Una mejor descentralización no debería contentarse sólo con desgajar trozos de un Estado fallido e ineficiente y replicarlos en mini Estados pequeños, o proceder a una división errónea y disfuncional entre una administración central y una regional, sino en transformar el inmenso sistema burocrático y político actual en unidades administrativas delimitadas en función de la tarea que deban realizar (seguridad en una determinada área, el control aéreo de aeropuertos estrechamente conectados, y otros múltiples supuestos), ya impliquen un ámbito más o menos extenso (no es lo mismo, actualmente, la defensa que la educación). Y tampoco el proceso descentralizador debería detenerse ahí. Ahondar en estas ideas debería llevar a la máxima descentralización jurisdiccional: que las tareas de las jurisdicciones pasaran a la sociedad civil (al mercado libre).

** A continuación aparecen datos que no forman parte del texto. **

(** The end of a setter. *)
Lemma set_cached key v g (r0 r : item) w w' :
  (_ ← setIntWithKey key v; _ ← on_policy_cache g; mret r0) w = (Ok r, w') →
  ∃ c, pw_cache w = Some c ∧ pw_cache w' = Some (g c) ∧ pw_store w' = <[key := ToBytes v]> (pw_store w).
Proof.
  intros (? & w1 & [= _ <-] & Hr)%prun_ok. apply prun_ok in Hr as (? & w2 & (c & Hc & ->)%on_cache_ok & [= _ <-]).
  by exists c.
Qed.

Lemma committee_set_cached key v g (r0 r : item) w w' e f :
  (_ ← check_committee pe; _ ← setIntWithKey key v; _ ← on_policy_cache g; mret r0) w = (Ok r, w') →
  (∀ c s, pw_cache w = Some c → change e f (c, s) (g c, <[key := ToBytes v]> s)) → turns e f w w'.
Proof.
  intros (? & w1 & [Hs Hc]%check_committee_same & Hr)%prun_ok Hch c Hcw.
  apply set_cached in Hr as (c' & Hc' & Hw' & Hs'). rewrite Hc, Hcw in Hc'. injection Hc' as <-.
  exists (g c). split; [done|]. rewrite Hs', Hs. apply rtc_once. by apply Hch.
Qed.

Lemma if_panic {A} (b : bool) (m : PolicyM A) w a w' : (if b then ppanic else m) w = (Ok a, w') → b = false ∧ m w = (Ok a, w').
Proof. by destruct b. Qed.

Lemma orb_range (v lo hi : Z) : bool_decide (v <= lo) || bool_decide (hi < v) = false → lo < v <= hi.
Proof. intros [H1%bool_decide_eq_false H2%bool_decide_eq_false]%orb_false_iff. lia. Qed.

(** A value from the arguments, then a check of it. *)
Ltac from_arg Hr v w1 Hv Hb :=
  apply prun_ok in Hr as (v & w1 & Hv & Hr); apply plift_ok in Hv as [Hv ->]; apply arg_ok in Hv as [? Hv];
  try (apply if_panic in Hr as [Hb Hr]; try apply orb_range in Hb).

Ltac from_cache Hr v :=
  let w1 := fresh "w" in let Hv := fresh "H" v in
  apply prun_ok in Hr as (v & w1 & Hv & Hr); apply prun_ok in Hv as (? & ? & [Hv ->]%cache_ok & [= <- <-]).

Lemma setExecFeeFactor_turns e args w r w' :
  setExecFeeFactor pe args w = (Ok r, w') → turns e (faun pe) w w'.
Proof.
  intros Hr. unfold setExecFeeFactor in Hr. apply prun_ok in Hr as (v & w1 & Hv & Hr).
  apply plift_ok in Hv as [Hv ->]. apply if_panic in Hr as [Hb%orb_range Hr].
  eapply committee_set_cached; [exact Hr|]. intros c s _. constructor.
  destruct (faun pe); unfold maxExecFeeFactor, ExecFeeFactorMultiplier in *; [|lia].
  rewrite wrap_u_small in Hb by lia. lia.
Qed.

Lemma setStoragePrice_turns e f args w r w' : setStoragePrice pe args w = (Ok r, w') → turns e f w w'.
Proof.
  intros Hr. unfold setStoragePrice in Hr. from_arg Hr v w1 Hv Hb.
  eapply committee_set_cached; [exact Hr|]. intros c s _. by constructor.
Qed.

Lemma setFeePerByte_turns e f args w r w' : setFeePerByte pe args w = (Ok r, w') → turns e f w w'.
Proof.
  intros Hr. unfold setFeePerByte in Hr. apply prun_ok in Hr as (v & w1 & Hv & Hr). apply plift_ok in Hv as [Hv ->].
  apply if_panic in Hr as [[H1%bool_decide_eq_false H2%bool_decide_eq_false]%orb_false_iff Hr].
  eapply committee_set_cached; [exact Hr|]. intros c s _. constructor. lia.
Qed.

Lemma setAttributeFee_turns e f b args w r w' : setAttributeFeeGeneric pe args b w = (Ok r, w') → turns e f w w'.
Proof.
  intros Hr. unfold setAttributeFeeGeneric in Hr. from_arg Hr t w1 Ht Hb. from_arg Hr v w1 Hv Hb.
  apply if_panic in Hr as [Hmax%bool_decide_eq_false Hr].
  apply toUint8_range in Ht. apply toUint32_range in Hv.
  eapply committee_set_cached; [exact Hr|]. intros c s _. constructor; [done|lia].
Qed.
Definition ex_policy_ctx : Context :=
  mkCtx (Some (mkBlk 5 0 [])) 4 false {[HFFaun := 0]} true (ex_env (ex_hash 9)) ex_cfg (λ _, false) (λ _, 0) (-1) false false.
Definition ex_method : bytes := [x66].
(** [ex_b] is a contract with one method. *)
Definition ex_pe : PolicyEnv :=
  mkPE ex_policy_ctx (ex_hash 7) ex_nh ex_gh (ex_hash 8) [ex_nh; ex_gh] 1000
    {[ex_b := mkContract [mkMethod ex_method 1 7] []]} false 5760 5760 15000 2102400.
(** It has all NEO; the committee signs. *)
Definition ex_tokens : World :=
  mkWorld ∅ (<[makeAccountKey ex_b := ex_record]> (<[totalSupplyKey := ToBytes NEOTotalSupply]> {[votersCountKey := []]}))
    (mkCache [(0, 5 * GASFactor)] 0 false [] None [] [] (ex_hash 9) [] ∅) [] 0 {[ex_b := true]}.

Definition ex_genesis : PolicyWorld := (Policy_Initialize ex_pe None (mkPW ex_tokens ∅ None)).2.
Definition ex_echidna : PolicyWorld := (Policy_Initialize ex_pe (Some HFEchidna) ex_genesis).2.
Definition ex_faun : PolicyWorld := (Policy_Initialize ex_pe (Some HFFaun) ex_echidna).2.

Lemma ex_life : life true true ex_faun.
Proof.
  apply (lf_faun ex_pe true ex_echidna tt); [|apply run_pair; vm_compute; reflexivity].
  apply (lf_echidna ex_pe false ex_genesis tt); [|by split|apply run_pair; vm_compute; reflexivity].
  apply (lf_genesis ex_pe (mkPW ex_tokens ∅ None) tt); [|apply run_pair; vm_compute; reflexivity].
  intros p k _. apply lookup_empty.
Qed.

Lemma ex_parameters : parameters_ok ex_pe.
Proof.
  intros h cs md Hh. cbn [pe_contracts ex_pe] in Hh. apply lookup_singleton_Some in Hh as [<- <-]. intros [->|Hmd]%elem_of_cons; [done|]. by apply elem_of_nil in Hmd.
Qed.

(** [ex_a] is blocked. *)
Definition ex_block (h : bytes) (w : PolicyWorld) : PolicyWorld :=
  match BlockAccountInternalDeferrable ex_pe h PReturned w with PReturned _ w' => w' | _ => w end.
Definition ex_blocked : PolicyWorld := ex_block ex_a ex_faun.

Lemma ex_block_runs (callee : PolicyWorld → PolicyWorld → Prop) w :
  match BlockAccountInternalDeferrable ex_pe ex_a PReturned w with PReturned true _ => true | _ => false end = true →
  runs callee (BlockAccountInternalDeferrable ex_pe ex_a PReturned w) true (ex_block ex_a w).
Proof.
  unfold ex_block. destruct (BlockAccountInternalDeferrable _ _ _ _) as [[] ?| | |]; try done. intros _. constructor.
Qed.

Lemma ex_life_blocked : life true true ex_blocked.
Proof.
  apply (lf_step ex_pe true true ex_faun); [apply ex_life|by vm_compute|apply ex_parameters|].
  apply (ps_block _ _ _ _ ex_a true); [done|]. apply ex_block_runs. vm_compute. reflexivity.
Qed.


Definition ex_traceable : list item := [Integer 100000].
Definition ex_shorter : PolicyWorld := (setMaxTraceableBlocks ex_pe ex_traceable ex_blocked).2.

Lemma limits_kept_witness : ∃ c c', pw_cache ex_blocked = Some c ∧ pw_cache ex_shorter = Some c' ∧
  limits true true c ∧ limits true true c' ∧ pc_maxTraceableBlocks c' <= pc_maxTraceableBlocks c.
Proof.
  apply (limits_kept ex_pe); [apply ex_life_blocked|by vm_compute|apply ex_parameters|].
  apply (ps_mtb _ _ _ _ ex_traceable Null); [done|]. unfold ex_shorter. apply run_pair. vm_compute. reflexivity.
Defined.

Definition ex_signed (h : bytes) : Transaction :=
  mkTx 0 0 0 0 0 [x40] [] [mkSigner h 0 [] [] []] [] 0 [] false false.

Lemma blocked_exact_witness :
  IsBlocked ex_a ex_blocked = true ∧ CheckPolicy (ex_signed ex_b) ex_blocked = (Ok tt, ex_blocked) ∧
  CheckPolicy (ex_signed ex_a) ex_blocked ≠ (Ok tt, ex_blocked).
Proof.
  destruct (life_ok _ _ _ ex_life_blocked) as (c & Hc & Hok & _).
  destruct (blocked_exact true true ex_blocked c ex_a (ex_signed ex_a) Hc (po_restores _ _ _ _ Hok)) as (Hb & _ & Ha).
  destruct (blocked_exact true true ex_blocked c ex_b (ex_signed ex_b) Hc (po_restores _ _ _ _ Hok)) as (_ & _ & Hbb).
  split; [by rewrite Hb; vm_compute|]. split.
  - apply Hbb. cbn [t_Signers ex_signed]. apply Forall_cons_2; [vm_compute; reflexivity|constructor].
  - intros Hn. apply Ha in Hn. cbn [t_Signers ex_signed] in Hn. apply Forall_cons_1 in Hn as [Hn _]. revert Hn. vm_compute. discriminate.
Defined.

(** The fee of the method is set to 7, then to 9. *)
Definition ex_fee (n : Z) : list item := [ByteArray ex_b; ByteArray ex_method; Integer 1; Integer n].
Definition ex_fee7 : PolicyWorld := (setWhitelistFeeContract ex_pe emptyHeap (ex_fee 7) ex_faun).2.
Definition ex_fee9 : PolicyWorld := (setWhitelistFeeContract ex_pe emptyHeap (ex_fee 9) ex_fee7).2.

Lemma ex_names n : names ex_pe emptyHeap (ex_fee n) ex_b ex_method 1 (mkMethod ex_method 1 7).
Proof. by exists (ByteArray ex_b), (ByteArray ex_method), (Integer 1), (mkContract [mkMethod ex_method 1 7] []). Qed.
(* ===== verification/VM.v ===== *)
(** * VM: the virtual machine

    Models [pkg/vm]: [stack.go], [slot.go], [exception.go], [context.go] and
    [vm.go].  A Go function that changes the machine and may panic is an action
    of the monad [M]; a panic ends the action ([None]) and [execute] turns it
    into the FAULT state, as its deferred recover does.  Stacks and script
    contexts, which the code shares through pointers, live in stores
    ([v_stacks], [v_scs]) and are referred to by their keys; compound items
    live in the heap of [StackItem.v].

    The environment of a machine ([Env]) holds what it is configured with: the
    price function, the hardfork switch, the system call and method token
    handlers, the callbacks of contexts and the script hash function. *)

From Stdlib Require Import Zpow_facts.
From stdpp Require Import pretty strings.
From S2P Require Import Prelude Bigint StackItem RefCount Script.

Definition MaxInvocationStackSize : Z := 1024.
Definition MaxTryNestingDepth : Z := 16.
Definition MaxStackSize : Z := 2 * 1024.
Definition maxSHLArg : Z := MaxBigIntegerSizeBits.
Definition ExecFeeFactorMultiplier : Z := 10000.

(** ** Data *)

(** [vmstate.State]: a set of flags. *)
Definition VNone : Z := 0.
Definition VHalt : Z := 1.
Definition VFault : Z := 2.
Definition VBreak : Z := 4.
Definition HasFlag (s f : Z) : bool := negb (bool_decide (Z.land s f = 0)).

(** A slot is a slice of possibly nil items; [None] is the nil slice. *)
Abbreviation Slot := (option (list (option item))).

Inductive exstate := eTry | eCatch | eFinally.

#[export] Instance exstate_eq_dec : EqDecision exstate.
Proof. solve_decision. Defined.

Record exctx := mkEx {
  CatchOffset : Z;
  FinallyOffset : Z;
  EndOffset : Z;
  State : exstate;
}.

Definition newExceptionHandlingContext (cOffset fOffset : Z) : exctx :=
  mkEx cOffset fOffset (-1) eTry.
Definition HasCatch (c : exctx) : bool := bool_decide (0 <= CatchOffset c).
Definition HasFinally (c : exctx) : bool := bool_decide (0 <= FinallyOffset c).

Abbreviation sid := positive.

Inductive unloadCb := DynamicOnUnload | OnUnload (id : nat).

(** The part of a context that contexts of one script share. *)
Record scriptContext := mkSC {
  sc_prog : bytes;
  sc_breakPoints : list Z;
  sc_estack : sid;
  sc_static : Slot;
  sc_scriptHash : bytes;
  sc_callingScriptHash : bytes;
  sc_callingContext : option sid;
  sc_callFlag : Z;
  sc_deployed : bool;
  sc_onUnload : option unloadCb;
  sc_onUnloaded : option nat;
  sc_whitelisted : bool;
}.

Record frame := mkFrame {
  f_ctx : Context;
  f_sc : sid;
  f_local : Slot;
  f_args : Slot;
  f_try : list exctx;
  f_ret : Z;
}.

Record VM := mkVM {
  v_state : Z;
  v_istack : list frame;
  v_estack : sid;
  v_uncaught : option item;
  v_refs : Z;
  v_gas : Z;
  v_gasLimit : Z;
  v_heap : Heap;
  v_stacks : gmap sid (list item);
  v_scs : gmap sid scriptContext;
  v_next : sid;
}.

(** ** The monad *)

Definition M (A : Type) : Type := VM → VM * option A.

#[export] Instance M_ret : MRet M := λ A a v, (v, Some a).
#[export] Instance M_bind : MBind M := λ A B f m v,
  match m v with (v, Some a) => f a v | (v, None) => (v, None) end.

Definition panic {A} : M A := λ v, (v, None).
Definition gets {A} (f : VM → A) : M A := λ v, (v, Some (f v)).
Definition modify (f : VM → VM) : M unit := λ v, (f v, Some tt).

(** A library call whose errors the caller turns into a panic. *)
Definition lift {E A} (r : res E A) : M A := match r with Ok a => mret a | _ => panic end.
Definition lift_opt {A} (r : option A) : M A := match r with Some a => mret a | None => panic end.
Definition require (b : bool) : M unit := if b then mret tt else panic.

Definition set_state (s : Z) (v : VM) : VM :=
  mkVM s (v_istack v) (v_estack v) (v_uncaught v) (v_refs v) (v_gas v) (v_gasLimit v)
    (v_heap v) (v_stacks v) (v_scs v) (v_next v).
Definition set_istack (l : list frame) (v : VM) : VM :=
  mkVM (v_state v) l (v_estack v) (v_uncaught v) (v_refs v) (v_gas v) (v_gasLimit v)
    (v_heap v) (v_stacks v) (v_scs v) (v_next v).
Definition set_estack (s : sid) (v : VM) : VM :=
  mkVM (v_state v) (v_istack v) s (v_uncaught v) (v_refs v) (v_gas v) (v_gasLimit v)
    (v_heap v) (v_stacks v) (v_scs v) (v_next v).
Definition set_uncaught (i : option item) (v : VM) : VM :=
  mkVM (v_state v) (v_istack v) (v_estack v) i (v_refs v) (v_gas v) (v_gasLimit v)
    (v_heap v) (v_stacks v) (v_scs v) (v_next v).
Definition set_gas (g : Z) (v : VM) : VM :=
  mkVM (v_state v) (v_istack v) (v_estack v) (v_uncaught v) (v_refs v) g (v_gasLimit v)
    (v_heap v) (v_stacks v) (v_scs v) (v_next v).
Definition set_gasLimit (g : Z) (v : VM) : VM :=
  mkVM (v_state v) (v_istack v) (v_estack v) (v_uncaught v) (v_refs v) (v_gas v) g
    (v_heap v) (v_stacks v) (v_scs v) (v_next v).
Definition set_heap_refs (h : Heap) (r : Z) (v : VM) : VM :=
  mkVM (v_state v) (v_istack v) (v_estack v) (v_uncaught v) r (v_gas v) (v_gasLimit v)
    h (v_stacks v) (v_scs v) (v_next v).
Definition set_heap (h : Heap) (v : VM) : VM := set_heap_refs h (v_refs v) v.
Definition set_refs (r : Z) (v : VM) : VM := set_heap_refs (v_heap v) r v.
Definition set_stack (s : sid) (l : list item) (v : VM) : VM :=
  mkVM (v_state v) (v_istack v) (v_estack v) (v_uncaught v) (v_refs v) (v_gas v) (v_gasLimit v)
    (v_heap v) (<[s := l]> (v_stacks v)) (v_scs v) (v_next v).
Definition set_sc (s : sid) (c : scriptContext) (v : VM) : VM :=
  mkVM (v_state v) (v_istack v) (v_estack v) (v_uncaught v) (v_refs v) (v_gas v) (v_gasLimit v)
    (v_heap v) (v_stacks v) (<[s := c]> (v_scs v)) (v_next v).
Definition set_next (n : sid) (v : VM) : VM :=
  mkVM (v_state v) (v_istack v) (v_estack v) (v_uncaught v) (v_refs v) (v_gas v) (v_gasLimit v)
    (v_heap v) (v_stacks v) (v_scs v) n.

(** An operation of [stackitem] that needs the heap, or changes it. *)
Definition with_heap {E A} (f : Heap → res E A) : M A := λ v,
  match f (v_heap v) with Ok a => (v, Some a) | _ => (v, None) end.
Definition on_heap {E A} (f : Heap → res E (A * Heap)) : M A := λ v,
  match f (v_heap v) with Ok (a, h) => (set_heap h v, Some a) | _ => (v, None) end.
Definition upd_heap {E} (f : Heap → res E Heap) : M unit := λ v,
  match f (v_heap v) with Ok h => (set_heap h v, Some tt) | _ => (v, None) end.
Definition alloc (c : cell) : M loc := on_heap (E := sierr) (λ h, Ok (h_alloc h c)).

(** ** The reference counter of the machine *)

Definition refs_Add (i : item) : M unit := λ v,
  match rc_Add (rc_fuel (v_heap v)) i (v_heap v, v_refs v) with
  | Some (h, r) => (set_heap_refs h r v, Some tt)
  | None => (v, None)
  end.

Definition refs_Remove (i : item) : M unit := λ v,
  match rc_Remove (rc_fuel (v_heap v)) i (v_heap v, v_refs v) with
  | Some (h, r) => (set_heap_refs h r v, Some tt)
  | None => (v, None)
  end.

Definition refs_shift (n : Z) : M unit := modify (λ v, set_refs (v_refs v + n) v).

(** Run an action for each element of a list. *)
Fixpoint each {A} (f : A → M unit) (l : list A) : M unit :=
  match l with [] => mret tt | x :: t => f x ;; each f t end.

(** [IncRC], [DecRC] and [IsReferenced] of a compound item. *)
Definition shift_rc (l : loc) (n : Z) : M unit := λ v,
  match h_get (v_heap v) l with
  | Some c =>
      match cell_rc c with
      | Some rc => (set_heap (h_set (v_heap v) l (set_rc c (rc + n))) v, Some tt)
      | None => (v, None)
      end
  | None => (v, None)
  end.
Definition IncRC (l : loc) : M unit := shift_rc l 1.
Definition DecRC (l : loc) : M unit := shift_rc l (-1).
Definition is_referenced (l : loc) : M bool := λ v,
  match h_get (v_heap v) l with Some c => (v, Some (IsReferenced c)) | None => (v, None) end.

(** ** stack.go

    The evaluation stack in use, its top element first. *)

Definition cur_stack : M (list item) := λ v, (v, v_stacks v !! v_estack v).
Definition put_stack (l : list item) : M unit := λ v, (set_stack (v_estack v) l v, Some tt).

Definition Len : M Z := s ← cur_stack; mret (Z.of_nat (length s)).

Definition pushNoRef (i : item) : M unit := s ← cur_stack; put_stack (i :: s).

Definition popNoRef : M item :=
  s ← cur_stack;
  match s with x :: t => put_stack t ;; mret x | [] => panic end.

Definition PushItem (i : item) : M unit := pushNoRef i ;; refs_Add i.

Definition pushItemCounted (i : item) (count : Z) : M unit :=
  pushNoRef i ;; refs_shift count.

Definition Pop : M item := i ← popNoRef; refs_Remove i ;; mret i.

(** [s.elems[len(s.elems)-n-1]]: panics out of range. *)
Definition Peek (n : Z) : M item :=
  s ← cur_stack;
  if bool_decide (n < 0) then panic else lift_opt (s !! Z.to_nat n).

Definition InsertAt (e : item) (n : nat) : M unit :=
  s ← cur_stack;
  require (bool_decide (n <= length s)%nat) ;;
  put_stack (take n s ++ e :: drop n s) ;; refs_Add e.
Create HintDb reads.
#[export] Hint Resolve reads_ret reads_gets reads_lift reads_lift_opt reads_require
  reads_with_heap reads_is_referenced reads_cur_stack reads_top_frame reads_get_sc reads_buf_of
  reads_panic : reads.

Ltac solve_reads :=
  repeat first
    [ solve [auto with reads]
    | apply reads_bind; [|intros ?]
    | case_match ].

Lemma reads_Len : reads Len.
Proof. unfold Len. solve_reads. Qed.
Lemma reads_getJumpOffset p : reads (getJumpOffset p).
Proof. unfold getJumpOffset. solve_reads. Qed.
Lemma reads_param0 p : reads (param0 p).
Proof. unfold param0. solve_reads. Qed.
Lemma reads_param1 p : reads (param1 p).
Proof. unfold param1. solve_reads. Qed.
Lemma reads_toInt z : reads (toInt z).
Proof. unfold toInt. solve_reads. Qed.
Lemma reads_as_buffer i : reads (as_buffer i).
Proof. unfold as_buffer. solve_reads. Qed.
Lemma reads_validateMapKey k : reads (validateMapKey k).
Proof. unfold validateMapKey. solve_reads. Qed.
Lemma reads_map_index l k : reads (map_index l k).
Proof. unfold map_index, map_of. solve_reads. Qed.
Lemma reads_makeArrayOfType n t : reads (makeArrayOfType n t).
Proof. unfold makeArrayOfType. solve_reads. Qed.
#[export] Hint Resolve reads_Len reads_getJumpOffset reads_param0 reads_param1 reads_toInt
  reads_as_buffer reads_validateMapKey reads_map_index reads_makeArrayOfType : reads.

(** ** Rules of the operations *)

Section rules.
Context {b : bool}.

Lemma T_weaken {A} H K K' (m : M A) Q :
  K' ⊆ H ++ K → triple (Inv b H K') m Q → triple (Inv b H K) m Q.
Proof. intros HK Hm v v' a HI. apply Hm. by eapply Inv_weaken. Qed.
(* ===== verification/VMCompound.v ===== *)
(** * VMCompound: the instructions on compound items keep the invariant

    Arrays, structs and maps are cells of the heap with a reference count; an
    instruction that changes one must count the items it brings in and release
    those it takes out when, and only when, the cell is referenced. *)

From stdpp Require Import pretty strings sorting.
From S2P Require Import Prelude Bigint StackItem RefCount Script VM VMInv.

(** ** Compound items *)

Section compound_rules.
Context {b : bool}.

(** One reference more to a cell whose items, if it was not referenced, are
    among those held. *)
Lemma IncRC_push_ok H0 H K v v' u l i c count :
  Inv b H0 K v → h_get (v_heap v) l = Some c → cell_rc c = Some 0 →
  it_loc i = Some l → item_ok (v_heap v) i → Forall (item_ok (v_heap v)) H →
  (∀ R, RCI (v_heap v) (v_refs v) (H0 ++ R) [] →
        RCI (v_heap v) (v_refs v + count - 1) (cell_items c ++ H ++ R) []) →
  (IncRC l ;; pushItemCounted i count) v = (v', Some u) → Inv b H K v'.
Proof.
  intros HI Hl Hrc Hi Hok HH Hcnt.
  pose proof (Inv_roots _ _ _ _ HI) as (Hro & _ & HK).
  unfold mbind, M_bind, IncRC, shift_rc. rewrite Hl, Hrc.
  set (h2 := h_set (v_heap v) l (set_rc c (0 + 1))).
  assert (h_le (v_heap v) h2) as Hle by (eapply h_le_set; [done|by destruct c]).
  assert (Inv b (i :: H) K (set_heap_refs h2 (v_refs v + count) v)) as HI2.
  { eapply Inv_heap_refs; [exact HI| |done| |].
    - destruct (inv_heap _ _ _ _ HI l c Hl) as [_ [Hc1 Hc2]].
      eapply heap_wf_set; [apply HI|done|by destruct c|]. split; [by rewrite cell_items_set_rc|].
      by destruct c.
    - cbn. constructor; [by eapply item_ok_le|]. apply Forall_app. by split; eapply items_ok_le.
    - intros R HR HRC. apply Hcnt in HRC.
      replace (v_refs v + count) with (v_refs v + count - 1 + 1) by lia.
      by eapply (RCI_acquire (v_heap v) _ _ [] i l c 0). }
  intros He. eapply (T_pushNoRef H K i); [exact HI2|].
  revert He. unfold pushItemCounted, pushNoRef, refs_shift, modify, mbind, M_bind, cur_stack, put_stack.
  cbn. destruct (v_stacks v !! v_estack v); [|done]. by intros [= <- <-].
Qed.
(** After that REMOVE the counter is too low: the script halts normally
    with more items on its stack than [MaxStackSize]. *)
Theorem remove_undercounts :
  let script := asm (kill_script ++ replicate 2049 PUSH1) in
  match Run (ENV := plain_env) 3000 (load (ENV := plain_env) script 0 (SetGasLimit (-1) New)) with
  | Some (v, ok) => ok = true ∧ v_state v = VHalt ∧ v_refs v = 2048
                    ∧ MaxStackSize < len (stack_of v (v_estack v))
  | None => False
  end.
Proof. vm_compute. done. Qed.

(** ** Witnesses *)

Definition demo_script : list Opcode := [NEWMAP; DUP; PUSH1; PUSH2; SETITEM; PUSH1; REMOVE].

Lemma execute_safe_witness :
  let v := load (ENV := plain_env) [] 0 (SetGasLimit (-1) New) in
  execute (ENV := plain_env) PUSH1 [] v = ((execute (ENV := plain_env) PUSH1 [] v).1, true)
  ∧ v_refs (execute (ENV := plain_env) PUSH1 [] v).1 <= MaxStackSize.
Proof.
  intros v. assert (execute (ENV := plain_env) PUSH1 [] v
                    = ((execute (ENV := plain_env) PUSH1 [] v).1, true)) as He by reflexivity.
  split; [exact He|].
  exact (proj2 (proj2 (execute_safe (EOK := plain_env_ok) PUSH1 [] v _
           (proj1 (load_New (ENV := plain_env) [] 0 (-1))) eq_refl He))).
Defined.

Fixpoint run_n (n : nat) (v : VM) : VM :=
  match n with
  | O => v
  | S n => run_n n (check_break (step (ENV := plain_env) v).1)
  end.

Lemma runs_run_n n v :
  forallb (λ k, let w := run_n k v in
    bool_decide (v_state w = VNone) && negb (step_kills (ENV := plain_env) w)
    && (step (ENV := plain_env) w).2) (seq 0 n) = true →
  runs (ENV := plain_env) v (run_n n v).
Proof.
  revert v. induction n as [|n IH]; intros v Hf; [apply runs_refl|]. cbn [seq forallb] in Hf.
  apply andb_true_iff in Hf as [Hv Hf].
  apply andb_true_iff in Hv as [Hv H3]. apply andb_true_iff in Hv as [H1 H2].
  eapply (runs_step v (step (ENV := plain_env) v).1).
  - by apply bool_decide_eq_true in H1.
  - by apply negb_true_iff in H2.
  - cbn [run_n] in H3. destruct (step (ENV := plain_env) v) as [w x]. cbn in H3. by rewrite H3.
  - apply IH. rewrite <- seq_shift, forallb_forall in Hf. apply forallb_forall. intros k Hk.
    apply (Hf (S k)), in_map, Hk.
Qed.
(* ===== verification/VMRun.v ===== *)
(** * VMRun: a run with a gas limit ends

    Every instruction inside the script costs something, but for [RET], [SYSCALL]
    and the aborts (fee/opcode.go), so a run under a gas limit executes finitely
    many of the others.  Between two of those it can only leave contexts, or read
    on in the same script over system calls that charge nothing.  The measure is
    lexicographic: three times the gas left plus the depth of the invocation stack
    (an instruction enters two contexts at most), then the bytes of the current
    script that have not been read. *)

From stdpp Require Import pretty strings.
From S2P Require Import Prelude Bigint StackItem RefCount Script VM VMInv.

(** ** Actions that leave contexts and gas alone *)

Definition same_run (v v' : VM) : Prop :=
  v_istack v' = v_istack v ∧ v_scs v' = v_scs v
  ∧ v_gas v' = v_gas v ∧ v_gasLimit v' = v_gasLimit v ∧ (v_next v <= v_next v')%positive.

Ltac same_run_tac := unfold same_run; cbn; repeat split; first [reflexivity | lia].

Definition quiet {A} (m : M A) : Prop := ∀ v, same_run v (m v).1.

Lemma quiet_bind {A B} (m : M A) (f : A → M B) :
  quiet m → (∀ a, quiet (f a)) → quiet (m ≫= f).
Proof.
  intros Hm Hf v. unfold mbind, M_bind. specialize (Hm v).
  destruct (m v) as [v1 [a|]]; [|done]. specialize (Hf a v1).
  destruct (f a v1) as [v2 r]. cbn in *. unfold same_run in *. intuition (congruence || lia).
Qed.

Ltac quiet_tac := intros v; unfold mret, M_ret; repeat case_match; same_run_tac.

La nación es algo más cultural, social y “subterráneo” que lo que la política continuamente pretende manipular

Obviamente, esta idea no vendrá de la mano de los nacionalistas, pues choca frontalmente con esa idea de nación estatalizada y estatalizadora. En realidad, bajo este diseño institucional uno sería ciudadano de una jurisdicción u otra (como en el caso suizo). Y parece lógico, porque la nación es algo más cultural, social y “subterráneo” que lo que la política continuamente pretende manipular. Tampoco vendría de la mano del resto de políticos patrios con los que contamos. Tanto a unos como a otros esta propuesta de descentralización les restaría Poder y les exigiría mayor transparencia, centrarse más en la gestión y en su mejora, y más competencia entre ellos.

Conclusión

No estaría de más que esa disfunción del actual sistema de financiación autonómico actual y que algunos usan para ampliar sus áreas de Poder, sirviera, en realidad, para iniciar un debate hacia una ambiciosa descentralización en unidades administrativas en competencia dedicadas a funciones específicas con autonomía para su financiación. Evitaríamos entrar en disputas pasionales, divisiones sociales y daños incalculables de diverso tipo además de dejar de crear problemas donde no debieran existir, como ejemplifica el caso catalán de Artur Mas. Los obligados al pago de impuestos lo agradeceríamos con la posibilidad de elegir entre administraciones más eficientes y menos costosas, y con políticos más sujetos a nuestro control, y no al revés.